On the integer valueness of the combinations formula

12 Jan 2022

One of the first beginner counting tasks is choosing \(k\) objects from a pool of \(n\) objects, where the order does not matter. This is denoted as \(n \choose k\), and through some combinatorial reasoning we can derive the algebraically equivalent formula: \(\frac{n!}{k!(n-k)!}\).

This post is motivated by a run-on showerthought that I had one day: can I show algebraically that \(\frac{n!}{k!(n-k)!}\) is an integer?

I tried and failed a couple times over the course of maybe a month. Finally, in the trough of my calculus homework procrastination after I had exhausted every other possible distraction I turned once more towards this problem and banged it all out in 10 minutes.

Theorem

\(n \choose k\) is an integer for nonnegative integers \(n, k\).

Proof

First, write out \(n \choose k\).

\[\frac{n!}{k!(n-k)!} = \frac{n \cdot (n-1) \cdot (n-2) ... (k+1)}{(n-k)!}\]

Then let \(m = n - k\) and substitute.

\[\frac{(m+k) \cdot (m+k-1) \cdot (m+k-2) ... (k+1)}{m!}\]

Induction over m

> Base case, m := 0

When \(m = 0\), this means that \(n = k\). Let them both equal some \(a\). Plugging in, we get

\[\frac{n!}{k!(n-k)!} = \frac{a!}{a!(0)!} = 1\]

1 is a nonnegative integer, so we’re good.

> Inductive hypothesis for m

Assuming

\[\frac{(m+k) \cdot (m+k-1) \cdot (m+k-2) ... (k+1)}{m!}\]

is a nonnegative integer, we want to show

\[\frac{(m+1+k) \cdot (m+k) \cdot (m+k-1) ... (k+1)}{(m+1)!}\]

is also a nonnegative integer.

> Inductive step for m

Distribute terms across the \((m+1)+k\)

\[\frac{(m+1) \cdot (m+k) \cdot (m+k-1) ... (k+1)}{(m+1)!} + \frac{k \cdot (m+k) \cdot (m+k-1) ... (k+1)}{(m+1)!}\]

Consider the former summand. The \(m+1\) terms cancel out, and by IH over m it is a nonnegative integer.

Because the sum of two nonnegative integers is a nonnegative integer, if we show the latter summand is always a nonnegative integer, then we are done.

Induction over k

> Base case, k := 0

Plugging in 0, we get

\[\frac{0 \cdot m \cdot (m-1) ... 1}{(m+1)!} = 0\]

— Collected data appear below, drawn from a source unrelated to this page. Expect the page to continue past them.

(** [check()] followed by [model()]: the solver answers [sat] and gives a
    model, or it answers something else. *)
Definition checker : Type := optimize -> option model.

(** [model.evaluate(v).as_long()] for a 16-bit vector. *)
Definition as_long (m : model) (v : bvar) : Z := bv_val m v mod 2 ^ 16.

Definition width (e : bvexpr) : Z :=
  match e with
  | BV _ => 16
  | Extract hi lo _ => hi - lo + 1
  end.

Definition eval_bv (m : model) (e : bvexpr) : Z :=
  match e with
  | BV v => as_long m v
  | Extract hi lo v => Z.land (Z.shiftr (as_long m v) lo) (Z.ones (hi - lo + 1))
  end.

Fixpoint eval_real (m : model) (e : rexpr) : Q :=
  match e with
  | RVar v => real_val m v
  | RConst q => q
  | RMul a b => (eval_real m a * eval_real m b)%Q
  end.

Definition count_true (m : model) (bs : list bovar) : Z :=
  foldr (fun b n => if bool_val m b then 1 + n else n) 0 bs.

Fixpoint eval (m : model) (f : formula) : bool :=
  match f with
  | BvEqC e c => bool_decide (eval_bv m e = c mod 2 ^ width e)
  | BvNeC e c => bool_decide (eval_bv m e ≠ c mod 2 ^ width e)
  | BvEq e1 e2 => bool_decide (eval_bv m e1 = eval_bv m e2)
  | RealEq x y => Qeq_bool (eval_real m x) (eval_real m y)
  | BoolEq b g => Bool.eqb (bool_val m b) (eval m g)
  | Implies g h => implb (eval m g) (eval m h)
  | And fs => forallb (eval m) fs
  | Or fs => existsb (eval m) fs
  | AtMost bs k => bool_decide (count_true m bs <= k)
  end.

Definition satisfies (m : model) (s : optimize) : Prop :=
  Forall (fun f => eval m f = true) (assertions s).

(** *** The searcher object *)

Record t : Type := Build {
  spn : SPN.t;
  num_rounds : Z;
  variant : string;
  max_active_sboxes : option Z;
  look_up_table : gmap (Z * Z) Q;
  solver : optimize;
  in_masks : list bvar;
  out_masks : list bvar;
  active_sboxes_per_round : list (list bovar);
  prob_terms : list rexpr
}.

Definition sentinel : Q := 1 # 1000000.
Lemma depth_object_entries v k w :
  In (k, w) (object_entries v) -> (value_depth w <= Nat.pred (value_depth v))%nat.
Proof.
  destruct v as [| | | | s | l items | l fs]; simpl; try contradiction.
  - intros Hin. eapply depth_index_entries in Hin; [exact Hin|]. simpl. lia.
  - intros Hin. eapply depth_index_entries in Hin; [exact Hin|].
    intros x Hx. apply list_max_le_elem. by apply in_map.
  - intros Hin. apply list_max_le_elem. apply in_map_iff. exists (k, w). auto.
Qed.

(** The first branch of [oneOf] or [anyOf], the items schema and the
    property schemas all lie strictly below the schema they belong to. *)
Lemma depth_branch schema k b :
  first_of_array (get_prop schema k) = Some b ->
  (value_depth b < value_depth schema)%nat.
Proof.
  intros H. pose proof (depth_first_of_array _ _ H) as H1.
  pose proof (depth_get_prop schema k) as H2.
  destruct (get_prop schema k) as [| | | | | l [|x items] |]; simpl in *; try discriminate.
  lia.
Qed.

Lemma depth_truthy_prop schema k :
  truthy schema = true -> typeof schema = "object" ->
  (value_depth (get_prop schema k) < value_depth schema)%nat.
Proof.
  intros Ht Hty. pose proof (depth_get_prop schema k) as H.
  destruct schema; simpl in *; try discriminate; lia.
Qed.

Lemma depth_property schema k key child :
  truthy schema = true -> typeof schema = "object" ->
  In (key, child) (object_entries (get_prop schema k)) ->
  (value_depth child < value_depth schema)%nat.
Proof.
  intros Ht Hty Hin. apply depth_object_entries in Hin.
  pose proof (depth_truthy_prop schema k Ht Hty). lia.
Qed.

(** ** Computations, step by step *)

Lemma bind_Ok {S A B} (c : comp S A) (k : A -> comp S B) s x s' :
  c s = Ok x s' -> bind c k s = k x s'.
Proof. unfold bind. by intros ->. Qed.



Lemma bind_fresh {B} (k : loc -> M B) a : bind fresh k a = k a (S a).
Proof. reflexivity. Qed.

(** ** Template generation returns *)

Section TemplateTotal.

Variable host : Host.

Lemma template_properties_total gen entries path out a :
  (forall key child, In (key, child) entries ->
     forall p a0, exists v a1, gen child p a0 = Ok v a1) ->
  exists fs a', template_properties gen entries path out a = Ok fs a'.
Proof.
  revert out a. induction entries as [|[key child] rest IH]; intros out a Hgen; simpl.
  - by exists out, a.
  - destruct (Hgen key child (or_introl eq_refl) (path ++ [key]) a) as (v & a1 & Hv).
    rewrite (bind_Ok _ _ _ _ _ Hv).
    apply IH. intros k c Hin. apply (Hgen k c). by right.
Qed.
(** * Irrigation analytics: the computation service, embedded and verified

    A shallow embedding of [internal/service/analytics_service.go] (the
    analytics computation service) together with the repository interface it
    calls.  Go's [float64] is the kernel's binary64 [float]; Go's [int] is a
    [Z] wrapped to 64 bits; [uint] identifiers are [N]; a pointer that may be
    nil is an [option]; a Go map is a [gmap] whose iteration order is chosen
    by the runtime. *)

From Stdlib Require Import ZArith List Bool Lia Permutation String Ascii DecimalString.
From Stdlib Require Import Floats.PrimFloat Floats.FloatOps Floats.SpecFloat.
From Stdlib Require Import Floats.FloatAxioms.
From Stdlib Require Import Uint63.
From stdpp Require Import gmap strings.
Import ListNotations.

#[local] Set Warnings "-inexact-float".
#[local] Open Scope Z_scope.

(** ** Go numerics *)

Module Go.

(** [math.Round]: the nearest integer, halves rounded away from zero;
    [Round(±0) = ±0], [Round(±Inf) = ±Inf], [Round(NaN) = NaN].  A finite
    value [±m * 2^e] with [e >= 0] is already an integer; otherwise the
    magnitude is split at the binary point and the half decides.  The
    rounded magnitude is at most [2^52], so its conversion is exact. *)
Definition Round (x : float) : float :=
  match Prim2SF x with
  | S754_finite s m e =>
      if 0 <=? e then x
      else
        let d := 2 ^ (- e) in
        let t := Z.pos m / d in
        let r := Z.pos m mod d in
        let n := if d <=? 2 * r then t + 1 else t in
        let y := of_uint63 (Uint63.of_Z n) in
        if s then (- y)%float else y
  | _ => x
  end.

0 is a nonnegative integer, so we’re good.

> Inductive Hypothesis for k

Assuming

\[\frac{k \cdot (m+k) \cdot (m+k-1) ... (k+1)}{(m+1)!}\]

is a nonnegative integer, we want to show

\[\frac{(k+1) \cdot (m+k+1) \cdot (m+k) ... (k+2)}{(m+1)!}\]

is also a nonnegative integer.

> Inductive step for k

Rewrite as

\[\frac{(k+1) \cdot (k+(m+1)) \cdot (m+k) ... (k+2)}{(m+1)!}\]

and do the same thing we did before and distribute across the second term, \(k+(m+1)\):

\[\frac{(k+1) \cdot k \cdot (k+m) ... (k+2)}{(m+1)!} + \frac{(k+1) \cdot (m+1) \cdot (k+m) ... (k+2)}{(m+1)!}\]

Mentally rearranging the order of some terms in our heads, we can see:

• The former summand is a nonnegative integer by IH over k
• The latter summand is a nonnegative integer by IH over m when the \(m+1\) terms cancel

Meaning the total sum is a nonnegative integer. Meaning our original induction over m was shown to be a nonnegative integer, and so we are done. \(n \choose k\) was shown to be a nonnegative integer.